### TASK ITEM:
In the data, extract each line that holds the string "rewrite".

SOURCE MATERIAL START

(** ** The commit at the end of the bootstrap *)

(** When every table is listed already, the loop returns the flag it
    was given, whatever the reseed steps wrote. *)
Lemma init_tables_flag (tables : list string) (bs : list TableBuilder)
    (c c' : bool) (s s' : session) :
  (forall b t, In b bs -> table_name b = Ok t -> mem t tables = true) ->
  init_tables tables bs c s = (Ok c', s') -> c' = c.
Proof.
  revert c s. induction bs as [|b bs IH]; intros c s Hall.
  - intros [= <- _]. reflexivity.
  - cbn [init_tables]. unfold create_missing, bind, lift.
    destruct (table_name b) as [t|e] eqn:Ht; [|discriminate].
    rewrite (Hall b t (or_introl eq_refl) Ht). cbn [negb]. cbv iota.
    unfold ret at 1.
    destruct (reseed b s) as [[[]|e] s1]; [|discriminate].
    apply IH. intros b' t' Hin. apply Hall. right. exact Hin.
Qed.

(** C3 (the code departs from it): when every table exists, the loop
    leaves [commit_on_close] false even though the reseed step inserted
    a row; the connection holds the row in an open transaction, the
    file does not have it, and closing the scope loses it. *)
Theorem reseed_is_not_committed :
  (forall tables bs s c' s',
     (forall b t, In b bs -> table_name b = Ok t -> mem t tables = true) ->
     init_tables tables bs false s = (Ok c', s') -> c' = false) /\
  init_tables ["settings"] [Sample2.settings] false
    (committed [kv_table "settings" Sample2.stored_rows])
  = (Ok false,
     {| db := [kv_table "settings" Sample4.reseeded_rows]; in_tx := true;
        file := [kv_table "settings" Sample2.stored_rows] |}) /\
  initialise [Sample2.settings] (committed [kv_table "settings" Sample2.stored_rows])
  = (Ok tt,
     {| db := [kv_table "settings" Sample4.reseeded_rows]; in_tx := true;
        file := [kv_table "settings" Sample2.stored_rows] |}) /\
  fs (snd (CogData.get Sample.guild Sample2.colors)) !! Sample2.guild_path
  = Some [kv_table "settings" Sample2.stored_rows] /\
  fs (snd ((CogData.get Sample.guild ;;; CogData.close Sample.guild) Sample2.colors))
    !! Sample2.guild_path
  = Some [kv_table "settings" Sample2.stored_rows].
Proof.
  split; [intros tables bs s c' s'; apply init_tables_flag|].
  repeat split; vm_compute; reflexivity.
Qed.

(** * Further properties of the module *)

(** ** Reading and writing keys

    In this part a key/value table is a table with the two columns
    that [DictTableBuilder] declares, [key] being its primary key, as
    [kv_table] has them; and the name of the table is one of the
    fragment: letters, digits and underscores, not starting with a
    digit, and no word that SQLite reserves. *)

Lemma get_kv (t k : string) (c : cast) (rows : list (list sqlval)) (s : session) :
  Sql.is_ident t = true ->
  Sql.find_table t (db s) = Some (kv_table t rows) ->
  get_dict_value t k c s =
    (match kv_find k rows with
     | None => Ok None
     | Some r => read_value c r
     end, s).
Proof.
  intros Hid Hf. unfold get_dict_value, bind.
  rewrite (check_kv_table t rows s Hid Hf).
  unfold fetch_key. rewrite Hid, Hf.
  change (Sql.has_column (kv_table t rows) "key") with true.
  cbn [negb]. cbv iota.
  change (Sql.tbl_rows (kv_table t rows)) with rows.
  rewrite (List.filter_ext _ (row_has_key k)) by (intros r; apply key_is_kv).
  unfold kv_find, rows_of.
  destruct (List.filter (row_has_key k) rows) as [|r rs]; [reflexivity|].
  cbn [map head]. unfold read_value, lift, rbind, ret.
  change (map Sql.col_name (Sql.tbl_cols (kv_table t rows))) with ["key"; "value"].
  destruct (row_get "value" _) as [v|e]; [|reflexivity].
  destruct (apply_cast c v); reflexivity.
Qed.

Lemma delete_kv (t k : string) (rows : list (list sqlval)) (s : session) :
  Sql.is_ident t = true ->
  Sql.find_table t (db s) = Some (kv_table t rows) ->
  delete_dict_value t k s =
    (Ok tt, committed (Sql.put_table (kv_table t (without_key k rows)) (db s))).
Proof.
  intros Hid Hf. unfold delete_dict_value, bind.
  rewrite (check_kv_table t rows s Hid Hf).
  unfold execute_delete. rewrite Hid, Hf.
  change (Sql.has_column (kv_table t rows) "key") with true.
  cbn [negb]. cbv iota. unfold commit, modify, committed. cbn [db].
  unfold Sql.delete_key, without_key, kv_table. cbn [Sql.tbl_name Sql.tbl_cols Sql.tbl_rows].
  rewrite (List.filter_ext _ (fun r => negb (row_has_key k r)));
    [reflexivity|].
  intros r. f_equal. apply (key_is_kv t k rows r).
Qed.

Lemma kv_find_absent (k : string) (rows : list (list sqlval)) :
  has_key k rows = false -> kv_find k rows = None.
Proof.
  unfold kv_find, has_key. induction rows as [|r rows IH]; [reflexivity|].
  simpl. intros [-> Hr]%orb_false_elim. apply IH, Hr.
Qed.

Lemma has_key_without (k : string) (rows : list (list sqlval)) :
  has_key k (without_key k rows) = false.
Proof.
  unfold has_key, without_key. induction rows as [|r rows IH]; [reflexivity|].
  simpl. destruct (row_has_key k r) eqn:Hr; simpl; [exact IH|].
  rewrite Hr. exact IH.
Qed.

Lemma row_has_key_other (k k' : string) (r : list sqlval) :
  k <> k' -> row_has_key k' r = true -> row_has_key k r = false.
Proof.
  intros Hne. destruct r as [|[|z|x] r]; simpl; try discriminate.
  intros ->%String.eqb_eq. apply String.eqb_neq. exact Hne.
Qed.

Lemma kv_find_without_other (k k' : string) (rows : list (list sqlval)) :
  k <> k' -> kv_find k' (without_key k rows) = kv_find k' rows.
Proof.
  intros Hne. unfold kv_find, without_key. f_equal.
  induction rows as [|r rows IH]; [reflexivity|].
  simpl. destruct (row_has_key k' r) eqn:Hr'.
  - rewrite (row_has_key_other k k' r Hne Hr'). simpl. rewrite Hr', IH. reflexivity.
  - destruct (row_has_key k r); simpl; [exact IH|]. rewrite Hr'. exact IH.
Qed.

SOURCE MATERIAL END

### SOLVED PROBLEM:
    rewrite (Hall b t (or_introl eq_refl) Ht). cbn [negb]. cbv iota.
  rewrite (check_kv_table t rows s Hid Hf).
  unfold fetch_key. rewrite Hid, Hf.
  rewrite (List.filter_ext _ (row_has_key k)) by (intros r; apply key_is_kv).
  rewrite (check_kv_table t rows s Hid Hf).
  unfold execute_delete. rewrite Hid, Hf.
  rewrite (List.filter_ext _ (fun r => negb (row_has_key k r)));
  rewrite Hr. exact IH.
  - rewrite (row_has_key_other k k' r Hne Hr'). simpl. rewrite Hr', IH. reflexivity.
  - destruct (row_has_key k r); simpl; [exact IH|]. rewrite Hr'. exact IH.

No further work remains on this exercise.